* [WHAT IS BEING ASKED] In the records that follow, find each line with "Inductive" and pull it out.

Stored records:
= Beginning of Section =

(* ===== verification/Http.v ===== *)
(** * The HTTP front: middleware and routing ([src/lib.rs])

    Requests and responses carry the parts the proxy looks at.  A middleware is
    a function of the request and of [next], the rest of the stack; [Err status]
    is the early return of a status code, which axum turns into an empty response
    ([into_response]).  [make_router] stacks the layers and routes the way the
    source builds them; the handlers are arguments, and so is axum's own reply to
    an unknown path or method.

    A [HeaderValue] is its bytes; [to_str] and [from_str] of the [http] crate are
    parameters. *)

From S2P Require Import Prelude Utf8 RustStr Externals.
Local Open Scope Z_scope.

Class HeaderApi := {
  header_to_str : bytes → option bytes;
  header_from_str : bytes → option bytes
}.

(** The conversions keep the bytes; printable ASCII converts. *)
Class HeaderLaws `{!HeaderApi} := {
  header_to_str_bytes v s : header_to_str v = Some s → s = v;
  header_from_str_bytes s v : header_from_str s = Some v → v = s;
  header_to_str_ascii v : Forall (λ b, in_range 32 126 b = true) v → header_to_str v = Some v
}.

Definition StatusCode_OK : Z := 200.
Definition BAD_REQUEST : Z := 400.
Definition UNAUTHORIZED : Z := 401.
Definition FORBIDDEN : Z := 403.
Definition PAYLOAD_TOO_LARGE : Z := 413.
Definition INTERNAL_SERVER_ERROR : Z := 500.
Definition BAD_GATEWAY : Z := 502.
Definition SERVICE_UNAVAILABLE : Z := 503.

(** ** Errors *)

(** A [dyn Error]: one of the proxy's own body errors, or a foreign one without or
    with a source. *)
Inductive DynError :=
| LimitExceeded (limit : Z)
| Upstream (error : DynError)
| Foreign
| ForeignFrom (source : DynError).

Definition error_source (e : DynError) : option DynError :=
  match e with
  | LimitExceeded _ => None
  | Upstream e => Some e
  | Foreign => None
  | ForeignFrom e => Some e
  end.

Fixpoint contains_body_limit_error (error : DynError) : bool :=
  match error with
  | LimitExceeded _ => true
  | Upstream e => contains_body_limit_error e
  | ForeignFrom e => contains_body_limit_error e
  | Foreign => false
  end.

(** ** Messages *)

(** Headers in order; names are lower case. *)
Abbreviation Headers := (list (bytes * bytes)).

(** [HeaderMap::get]: the first value. *)
Definition header_get (name : bytes) (hs : Headers) : option bytes :=
  snd <$> List.find (λ h, bool_decide (h.1 = name)) hs.

(** [HeaderMap::insert]: replaces every value of the name. *)
Definition header_insert (name value : bytes) (hs : Headers) : Headers :=
  filter (λ h, h.1 ≠ name) hs ++ [(name, value)].

Record Request := {
  rq_method : bytes;
  rq_path : bytes;
  rq_headers : Headers;
  rq_tenant : option bytes;
  rq_body : list (Result DynError bytes)
}.

Definition set_body (r : Request) (body : list (Result DynError bytes)) : Request :=
  {| rq_method := rq_method r; rq_path := rq_path r; rq_headers := rq_headers r;
     rq_tenant := rq_tenant r; rq_body := body |}.
Definition set_tenant (r : Request) (tenant : bytes) : Request :=
  {| rq_method := rq_method r; rq_path := rq_path r; rq_headers := rq_headers r;
     rq_tenant := Some tenant; rq_body := rq_body r |}.

Inductive ResponseBody := Full (b : bytes) | Streaming.

Record Response := { rs_status : Z; rs_headers : Headers; rs_body : ResponseBody }.

Definition empty_response (status : Z) : Response :=
  {| rs_status := status; rs_headers := []; rs_body := Full [] |}.

Definition into_response (r : Result Z Response) : Response :=
  match r with Ok r => r | Err status => empty_response status end.

Definition set_headers (r : Response) (hs : Headers) : Response :=
  {| rs_status := rs_status r; rs_headers := hs; rs_body := rs_body r |}.

Section Http.
Context {hdr_api : HeaderApi} {b3_api : Blake3Api}.

(** The value of a header as text. *)
Definition header_str (name : bytes) (hs : Headers) : option bytes :=
  v ← header_get name hs; header_to_str v.

(** ** The body limit *)

Definition MAX_BODY_SIZE : Z := 2 * 1024 * 1024.

Definition saturating_add (a b : Z) : Z := Z.min (a + b) usize_max.

(** The stream made by [unfold], polled to the end. *)
Fixpoint limited_stream (total : Z) (body : list (Result DynError bytes))
    : list (Result DynError bytes) :=
  match body with
  | [] => []
  | Ok bytes :: body =>
    let next_total := saturating_add total (blen bytes) in
    (if MAX_BODY_SIZE <? next_total then Err (LimitExceeded MAX_BODY_SIZE) else Ok bytes)
      :: limited_stream next_total body
  | Err error :: body => Err (Upstream error) :: limited_stream total body
  end.

Definition enforce_body_limit (req : Request) (next : Request → Response) : Result Z Response :=
  let length :=
    s ← header_str (bstr "content-length") (rq_headers req); parse_unsigned usize_max s in
  if match length with Some length => MAX_BODY_SIZE <? length | None => false end
  then Err PAYLOAD_TOO_LARGE
  else Ok (next (set_body req (limited_stream 0 (rq_body req)))).

(** ** Authentication *)

(** [subtle]'s constant-time comparison. *)
Definition ct_eq (a b : bytes) : bool := bool_decide (a = b).

Definition require_auth (auth_keyring : list bytes) (req : Request) (next : Request → Response)
    : Result Z Response :=
  match (hv ← header_get (bstr "authorization") (rq_headers req);
         s ← header_to_str hv;
         strip_prefix (bstr "Bearer ") s) with
  | Some token =>
    let token_hash := blake3_hash token in
    let authenticated :=
      foldl (λ authenticated valid_hash, authenticated || ct_eq token_hash valid_hash)
        false auth_keyring in
    if authenticated then Ok (next (set_tenant req token_hash)) else Err UNAUTHORIZED
  | None => Err UNAUTHORIZED
  end.

Definition auth_middleware (admin_bearer_token_hash : bytes) (auth_keyring : list bytes)
    (req : Request) (next : Request → Response) : Result Z Response :=
  match header_get (bstr "authorization") (rq_headers req) with
  | None => Err UNAUTHORIZED
  | Some header =>
    match header_to_str header with
    | None => Err UNAUTHORIZED
    | Some value =>
      match strip_prefix (bstr "Bearer ") value with
      | None => Err UNAUTHORIZED
      | Some token =>
        let token_hash := blake3_hash token in
        if ct_eq token_hash admin_bearer_token_hash then Ok (next req)
        else if existsb (ct_eq token_hash) auth_keyring then Err FORBIDDEN
        else Err UNAUTHORIZED
      end
    end
  end.

(** ** Cross-origin requests *)

Definition cors_headers (allowed_origin : option bytes) (headers : Headers) : Headers :=
  let headers :=
    match allowed_origin with
    | Some origin =>
      match header_from_str origin with
      | Some value => header_insert (bstr "access-control-allow-origin") value headers
      | None => headers
      end
    | None => headers
    end in
  let headers := header_insert (bstr "access-control-allow-headers")
                   (bstr "Authorization, Content-Type") headers in
  header_insert (bstr "access-control-allow-methods") (bstr "GET, POST, OPTIONS") headers.

Definition cors_middleware (allowed_origins : list bytes) (req : Request)
    (next : Request → Response) : Result Z Response :=
  let origin := header_str (bstr "origin") (rq_headers req) in
  let allowed_origin :=
    match origin with
    | Some value => if existsb (λ allowed, bool_decide (allowed = value)) allowed_origins
                    then Some value else None
    | None => None
    end in
  if bool_decide (is_Some origin) && bool_decide (allowed_origin = None) then Err FORBIDDEN
  else if bool_decide (rq_method req = bstr "OPTIONS") then
    let resp := empty_response StatusCode_OK in
    Ok (set_headers resp (cors_headers allowed_origin (rs_headers resp)))
  else
    let resp := next req in
    Ok (set_headers resp (cors_headers allowed_origin (rs_headers resp))).

(** ** Routing *)

Record Handlers := {
  h_proxy : Request → Response;
  h_update_rules : Request → Response;
  h_metrics : Request → Response;
  h_attestation : Request → Response;
  h_fallback : Request → Response
}.

Record RouterState := {
  auth_keyring : list bytes;
  admin_bearer_token_hash : bytes;
  allowed_origins : list bytes
}.

Definition is_get (req : Request) : bool :=
  bool_decide (rq_method req = bstr "GET") || bool_decide (rq_method req = bstr "HEAD").
Definition is_post (req : Request) : bool := bool_decide (rq_method req = bstr "POST").

(** The routes.  [layer] around the chat route also covers its reply to a wrong
    method; [route_layer] around the admin routes does not. *)
Definition routes (st : RouterState) (h : Handlers) (req : Request) : Response :=
  let path := rq_path req in
  if bool_decide (path = bstr "/_attestation") then
    if is_get req then h_attestation h req else h_fallback h req
  else if bool_decide (path = bstr "/v1/chat/completions") then
    into_response (require_auth (auth_keyring st) req
      (λ req, if is_post req then h_proxy h req else h_fallback h req))
  else if bool_decide (path = bstr "/_admin/rules") then
    if is_post req
    then into_response (auth_middleware (admin_bearer_token_hash st) (auth_keyring st) req
           (h_update_rules h))
    else h_fallback h req
  else if bool_decide (path = bstr "/_admin/metrics") then
    if is_get req
    then into_response (auth_middleware (admin_bearer_token_hash st) (auth_keyring st) req
           (h_metrics h))
    else h_fallback h req
  else h_fallback h req.

Definition make_router (st : RouterState) (h : Handlers) (req : Request) : Response :=
  into_response (cors_middleware (allowed_origins st) req (λ req,
    into_response (enforce_body_limit req (routes st h)))).

End Http.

= End of Section =

* [YOUR RESPONSE]
Inductive DynError :=
Inductive ResponseBody := Full (b : bytes) | Streaming.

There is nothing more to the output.